UNSW - Science - HPC

Job Scheduling and Queues

It is the responsibility of the job scheduler to determine when and where jobs will be run. The rules that influence these decisions are defined by the job scheduling policy. Such a policy will consider factors including: the time a job has spent waiting in a queue, the resources required by the job, the usage history of the job owner, and so on. The job scheduling policy on Katana attempts to accommodate the various needs of its users and ensure all those who invest in Katana receive a fair share of its compute resources. Some parts of the job scheduling policy apply equally to all users, but some groups also define local rules which apply only to their users.

One of the most important features of the Katana job scheduling policy is that its influence over a job ends once the job has been dispatched to a compute node.
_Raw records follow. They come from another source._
(** * Mixamo-MMD: the FBX animation extractor, the retargeter and the VMD writer

    A shallow embedding of [src/lib/fbx.ts], [src/lib/retarget.ts] and the VMD
    writer ([convertToVMD], [writeBoneFrame]) together with the properties of
    the conversion pipeline that the specification states.

    Conventions of the embedding.
    - A JavaScript [number] that carries a time, an angle or a coordinate is a
      real number ([R]): arithmetic is exact and every value is finite.  Where
      the code branches on finiteness ([writeBoneFrame]) the component type is
      left open, so that non-finite values can be supplied.
    - Arrays are lists; [Set<number>] and [Map<K, V>] are insertion-ordered
      lists without duplicate keys, as the JavaScript containers are.
    - An exception ([TypeError], [RangeError]) is a [Throw] of the [js] monad;
      [undefined] read from an array is [None].
    - Loops become structural recursions; the one loop whose bound is not a
      list ([for (t = step; t < 1; t += step)]) carries a fuel that is shown
      to be sufficient. *)

From Stdlib Require Import String Ascii.
From Stdlib Require Import Reals Lra Lia ZArith List Bool Permutation.
Import ListNotations.
Local Open Scope R_scope.

(* ================================================================== *)
(** * Part I: definitions *)
(* ================================================================== *)

(** ** The JavaScript runtime the sources rely on *)

Module JS.

Definition ltb (a b : R) : bool := if Rlt_dec a b then true else false.
Definition leb (a b : R) : bool := if Rle_dec a b then true else false.
Definition gtb (a b : R) : bool := ltb b a.
Definition geb (a b : R) : bool := leb b a.
Definition eqb (a b : R) : bool := if Req_dec_T a b then true else false.

(** [Math.round]: the nearest integer, a tie going towards +infinity. *)
Definition Math_round (x : R) : Z := Int_part (x + / 2).

(** [Math.ceil]. *)
Definition Math_ceil (x : R) : Z := (- Int_part (- x))%Z.

Definition Math_abs (x : R) : R := Rabs x.

Definition Math_sign (x : R) : R :=
  if ltb 0 x then 1 else if ltb x 0 then -1 else 0.

Definition Math_max3 (a b c : R) : R := Rmax (Rmax a b) c.

(** [Math.atan2 (y, x)], by quadrant.  A real zero has no sign: the value
    for [y] = 0 and [x] < 0 is that of +0, which is PI. *)
Definition Math_atan2 (y x : R) : R :=
  if ltb 0 x then atan (y / x)
  else if ltb x 0 then (if leb 0 y then atan (y / x) + PI else atan (y / x) - PI)
  else if ltb 0 y then PI / 2
  else if ltb y 0 then - (PI / 2)
  else 0.

(** [isNaN]: no real number is NaN. *)
Definition isNaN (x : R) : bool := false.

(** [Set.prototype.add] on a [Set<number>], kept in insertion order. *)
Definition Set_add (s : list R) (x : R) : list R :=
  if in_dec Req_dec_T x s then s else s ++ [x].

(** [xs.forEach(t => s.add(f t))]. *)
Definition Set_addEach (f : R -> R) (xs : list R) (s : list R) : list R :=
  fold_left (fun acc t => Set_add acc (f t)) xs s.

(** [Array.prototype.sort (cmp)]: the sort is stable; it is embedded as the
    stable insertion sort, [lt x y] standing for [cmp (x, y) < 0]. *)
Fixpoint insert_sorted {A : Type} (lt : A -> A -> bool) (x : A) (l : list A) : list A :=
  match l with
  | [] => [x]
  | y :: l' => if lt x y then x :: l else y :: insert_sorted lt x l'
  end.

Definition Array_sort {A : Type} (lt : A -> A -> bool) (l : list A) : list A :=
  fold_left (fun acc x => insert_sorted lt x acc) l [].

(** [Array.from (s).sort ((a, b) => a - b)]. *)
Definition sort_numbers (s : list R) : list R :=
  Array_sort (fun a b => ltb (a - b) 0) s.

(** [xs.findIndex (p)], [None] standing for [-1]. *)
Fixpoint findIndex {A : Type} (p : A -> bool) (xs : list A) : option nat :=
  match xs with
  | [] => None
  | x :: xs' => if p x then Some O else option_map S (findIndex p xs')
  end.

(** [xs[xs.length - 1]]. *)
Definition lastOf {A : Type} (xs : list A) : option A :=
  nth_error xs (length xs - 1).

(** Exceptions. *)
Inductive error : Type := TypeError | RangeError | Error.

Inductive js (A : Type) : Type :=
| Ret (a : A)
| Throw (e : error).
Arguments Ret {A} _.
Arguments Throw {A} _.

Definition bind {A B : Type} (m : js A) (k : A -> js B) : js B :=
  match m with
  | Ret a => k a
  | Throw e => Throw e
  end.

(** Reading a property of [undefined] throws. *)
Definition defined {A : Type} (o : option A) : js A :=
  match o with
  | Some a => Ret a
  | None => Throw TypeError
  end.

Fixpoint mapM {A B : Type} (f : A -> js B) (xs : list A) : js (list B) :=
  match xs with
  | [] => Ret []
  | x :: xs' => bind (f x) (fun y => bind (mapM f xs') (fun ys => Ret (y :: ys)))
  end.

(** A [Map<K, V>] in insertion order: [set] on a present key replaces the
    value where it stands, on an absent key appends. *)
Section MapOps.
Context {K V : Type} (keq : K -> K -> bool).

Fixpoint Map_get (m : list (K * V)) (k : K) : option V :=
  match m with
  | [] => None
  | (k', v) :: m' => if keq k' k then Some v else Map_get m' k
  end.

Fixpoint Map_set (m : list (K * V)) (k : K) (v : V) : list (K * V) :=
  match m with
  | [] => [(k, v)]
  | (k', v') :: m' => if keq k' k then (k', v) :: m' else (k', v') :: Map_set m' k v
  end.

Definition Map_values (m : list (K * V)) : list V := map snd m.
End MapOps.

(** The names every plain object inherits from [Object.prototype]: a lookup
    of one of them on an object literal yields a function (or the prototype
    itself), which is truthy and not [undefined]. *)
Definition Object_prototype_keys : list string :=
  [ "constructor"; "__defineGetter__"; "__defineSetter__"; "hasOwnProperty";
    "__lookupGetter__"; "__lookupSetter__"; "isPrototypeOf";
    "propertyIsEnumerable"; "toString"; "valueOf"; "__proto__";
    "toLocaleString" ]%string.

(** The value of [obj[key]] for an object literal used as a record. *)
Inductive property (A : Type) : Type :=
| Own (a : A)
| Inherited
| Undefined.
Arguments Own {A} _.
Arguments Inherited {A}.
Arguments Undefined {A}.

Definition Object_get {A : Type} (obj : list (string * A)) (key : string) : property A :=
  match Map_get String.eqb obj key with
  | Some a => Own a
  | None =>
      if existsb (String.eqb key) Object_prototype_keys then Inherited else Undefined
  end.

End JS.

Declare Scope js_scope.
Delimit Scope js_scope with js.
Notation "x <- m ;; k" := (JS.bind m (fun x => k))
  (at level 61, m at next level, right associativity) : js_scope.
Notation "' p <- m ;; k" := (JS.bind m (fun p => k))
  (at level 61, p pattern, m at next level, right associativity) : js_scope.

(** ** Quaternions and vectors ([Quat] and [Vec3] of the engine package) *)

Module Quat.

(** The four components; [t] is the quaternion of the engine, over numbers. *)
Record quat (A : Type) : Type := new { x : A; y : A; z : A; w : A }.
Arguments new {A} _ _ _ _.
Arguments x {A} _.
Arguments y {A} _.
Arguments z {A} _.
Arguments w {A} _.

Definition t : Type := quat R.

Definition identity : t := new 0 0 0 1.

Definition dot (a b : t) : R :=
  x a * x b + y a * y b + z a * z b + w a * w b.

Definition neg (q : t) : t := new (- x q) (- y q) (- z q) (- w q).

(** Modelled from the spec: [Quat.multiply] belongs to the engine package and
    is not part of the sources; the specification composes rotations with the
    quaternion product [q_l · q_source · q_r], which is the Hamilton product
    with the receiver on the left. *)
Definition multiply (a b : t) : t :=
  new (w a * x b + x a * w b + y a * z b - z a * y b)
      (w a * y b - x a * z b + y a * w b + z a * x b)
      (w a * z b + x a * y b - y a * x b + z a * w b)
      (w a * w b - x a * x b - y a * y b - z a * z b).

(** Modelled from the spec: [Quat.conjugate] ([q_a⁻¹] of a unit quaternion). *)
Definition conjugate (q : t) : t := new (- x q) (- y q) (- z q) (w q).

(** [clone] copies the four components. *)
Definition clone (q : t) : t := new (x q) (y q) (z q) (w q).

(** Modelled from the spec: [Quat.fromAxisAngle] about a unit axis,
    [(sin(θ/2)·axis, cos(θ/2))]. *)
Definition fromAxisAngle (ax ay az : R) (angle : R) : t :=
  new (ax * sin (angle / 2)) (ay * sin (angle / 2)) (az * sin (angle / 2))
      (cos (angle / 2)).

End Quat.

Module Vec3.

Record vec3 (A : Type) : Type := new { x : A; y : A; z : A }.
Arguments new {A} _ _ _.
Arguments x {A} _.
Arguments y {A} _.
Arguments z {A} _.

Definition t : Type := vec3 R.

End Vec3.

(** ** [src/lib/fbx.ts]: the rotation assembler *)

Module Fbx.

Import JS.

(** A curve of one axis: [{ times, values }]. *)
Record Curve : Type := mkCurve { times : list R; values : list R }.

Definition convertFBXTimeToSeconds (time : R) : R := time / 46186158000.

Definition degToRad (degrees : R) : R := degrees * PI / 180.

Definition eulerToQuaternionZXY (z x y : R) : Quat.t :=
  let cz := cos (z / 2) in
  let cx := cos (x / 2) in
  let cy := cos (y / 2) in
  let sz := sin (z / 2) in
  let sx := sin (x / 2) in
  let sy := sin (y / 2) in
  Quat.new (sx * cy * cz - cx * sy * sz)
           (cx * sy * cz + sx * cy * sz)
           (cx * cy * sz - sx * sy * cz)
           (cx * cy * cz + sx * sy * sz).

Definition eulerToQuaternionByOrder (x y z : R) (_order : string) : Quat.t :=
  if negb (String.eqb _order "ZXY") then Quat.new 0 0 0 1
  else eulerToQuaternionZXY z x y.

Definition slerp (q1 q2 : Quat.t) (t : R) : Quat.t :=
  let dot := Quat.x q1 * Quat.x q2 + Quat.y q1 * Quat.y q2
             + Quat.z q1 * Quat.z q2 + Quat.w q1 * Quat.w q2 in
  let q2x := if ltb dot 0 then - Quat.x q2 else Quat.x q2 in
  let q2y := if ltb dot 0 then - Quat.y q2 else Quat.y q2 in
  let q2z := if ltb dot 0 then - Quat.z q2 else Quat.z q2 in
  let q2w := if ltb dot 0 then - Quat.w q2 else Quat.w q2 in
  if gtb (Math_abs dot) 0.9995 then
    let result := Quat.new (Quat.x q1 + (q2x - Quat.x q1) * t)
                           (Quat.y q1 + (q2y - Quat.y q1) * t)
                           (Quat.z q1 + (q2z - Quat.z q1) * t)
                           (Quat.w q1 + (q2w - Quat.w q1) * t) in
    let len := sqrt (Quat.x result * Quat.x result + Quat.y result * Quat.y result
                     + Quat.z result * Quat.z result + Quat.w result * Quat.w result) in
    if gtb len 0 then
      Quat.new (Quat.x result / len) (Quat.y result / len)
               (Quat.z result / len) (Quat.w result / len)
    else result
  else
    let theta := acos (Math_abs dot) in
    let sinTheta := sin theta in
    let w1 := sin ((1 - t) * theta) / sinTheta in
    let w2 := sin (t * theta) / sinTheta in
    Quat.new (w1 * Quat.x q1 + w2 * q2x)
             (w1 * Quat.y q1 + w2 * q2y)
             (w1 * Quat.z q1 + w2 * q2z)
             (w1 * Quat.w q1 + w2 * q2w).

Definition quaternionToEuler (q : Quat.t) : Vec3.t :=
  let qx := Quat.x q in
  let qy := Quat.y q in
  let qz := Quat.z q in
  let qw := Quat.w q in
  let sinX := 2 * (qy * qz + qw * qx) in
  if geb (Math_abs sinX) 0.9999 then
    Vec3.new (Math_sign sinX * PI / 2)
             (Math_atan2 (2 * (qx * qy + qw * qz)) (1 - 2 * (qy * qy + qz * qz)))
             0
  else
    Vec3.new (asin sinX)
             (Math_atan2 (- (2 * (qx * qz - qw * qy))) (1 - 2 * (qx * qx + qy * qy)))
             (Math_atan2 (- (2 * (qx * qy - qw * qz))) (1 - 2 * (qx * qx + qz * qz))).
When a job starts running on a compute node it will only be interrupted if it exceeds its resource requirements. Jobs will not be preempted to make way for a later job with higher priority. Instead, the scheduling policy offers incentives for users to submit jobs with relatively short run-times. The reduced run-times give the scheduler greater opportunity to maintain fair usage without resorting to preemption.
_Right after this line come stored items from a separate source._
Lemma X30_stars_are_finite_witness :
  exists first second : Starfield.Vector3,
    Starfield.starPositions 4 (Fin (INR 2)) 60 1337 = Some [first; second] /\
    Forall (fun P : Starfield.Vector3 =>
              exists a b c : R,
                P = Starfield.mkVector3 (Fin a) (Fin b) (Fin c))
           [first; second].
Proof.
  destruct generateStarPositions_1337_two as (first & second & g & _ & H2).
  assert (Hrun : Starfield.starPositions 4 (Fin (INR 2)) 60 1337
                 = Some [first; second]).
  { unfold Starfield.starPositions. rewrite createSeededRandom_1337, H2.
    reflexivity. }
  exists first, second. split; [exact Hrun|].
  exact (X30_stars_are_finite 4 (Fin (INR 2)) 60 1337 [first; second] Hrun).
Defined.
(** ** Generators as objects *)

Section HeapGenerators.
Import Starfield.







End HeapGenerators.


(** X6. A version rendered by the f-string of [update_version] is read
    back by its parsing step into the same three integers and the same
    suffix, whatever the integers, as long as the suffix has no dot. *)
Theorem format_version_round_trip major_ver minor_ver patch_ver suffix :
  forallb (fun c => negb (c =? cp ".")) suffix = true ->
  parse_version (format_version major_ver minor_ver patch_ver suffix)
  = Ok (major_ver, minor_ver, patch_ver, suffix).
Proof. exact (parse_format_version major_ver minor_ver patch_ver suffix). Qed.

Lemma format_version_round_trip_witness :
  parse_version (format_version (-1) 20 0 (lit "Ab"))
  = Ok (-1, 20, 0, lit "Ab").
Proof. apply (format_version_round_trip (-1) 20 0 (lit "Ab")). reflexivity. Defined.

(** What [update_version] and [version_key] read in a well-formed
    version. *)
Lemma well_formed_fields v :
  well_formed v = true ->
  exists major_ver minor_ver patch_ver suffix,
    parse_version v = Ok (major_ver, minor_ver, patch_ver, suffix)
    /\ version_key v = Ok (major_ver, minor_ver, patch_ver, suffix_key suffix)
    /\ 0 <= major_ver /\ 0 <= minor_ver /\ 0 <= patch_ver
    /\ lowercase suffix = true.
Proof.
  intros H. pose proof (version_key_well_formed v H) as Hk.
  unfold ordering_tuple in Hk.
  destruct (well_formed_inv v H) as [(a & b & c & Hs & Ha & Hb & Hc)
                                    |(a & b & c & s & Hs & Ha & Hb & Hc & Hl)];
    rewrite Hs in Hk.
  - exists (decimal a), (decimal b), (decimal c), (lit "a").
    split; [now apply parse_version_three |].
    split; [now rewrite suffix_key_ordinal |].
    apply numeric_spec in Ha as [_ Ha], Hb as [_ Hb], Hc as [_ Hc].
    auto using decimal_nonneg.
  - exists (decimal a), (decimal b), (decimal c), s.
    split; [now apply parse_version_four |].
    split; [now rewrite suffix_key_ordinal |].
    apply numeric_spec in Ha as [_ Ha], Hb as [_ Hb], Hc as [_ Hc].
    auto using decimal_nonneg.
Qed.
The primary incentive for users to submit short jobs is that jobs with an expected run-time of 12 hours or less can run on any compute node across the whole cluster. Whereas jobs that request more than 12 hours can only run on compute nodes purchased by the user's research group, school or faculty. With more compute nodes available to a 12 hour job there is an increased chance of finding a compute node with the required combination of resources, and consequently, the job will spend less time in the queue.

There are also scheduling rules that further constrain long jobs. These rules are defined by the owners of the compute nodes. On compute nodes purchased by ASB, CCRC and the School of Mathematics and Statistics, the following limits apply:

  • The maximum run-time of any job is 200 hours.
  • There is a maximum of 32 CPU cores per group to be shared by all jobs with run-time greater than 100 hours.
  • Each user is restricted to 72 CPU cores for all jobs with run-time between 48 and 100 hours.
  • Each user is restricted to 96 CPU cores for all jobs with run-time between 12 and 48 hours.

Currently, all groups on Katana impose the 200 hour run-time limit on their users, with the exception of Astrobiology who define the maximum run-time as 400 hours.

There is also an upper limit on CPU and memory usage that applies to all jobs belonging to an individual user regardless of run-time. This limit is based on the number of CPU cores purchased by the user's research group or school plus 5% of the total CPU cores in the cluster. Consequently, this limit increases over time as more compute nodes are purchased and installed.

Once you have reached any of the limits listed above (including the limit on cores based on the number of cores purchases) then the scheduler will give any new job a status of blocked until your blocked job combined with all of your active or idle jobs is below the limit.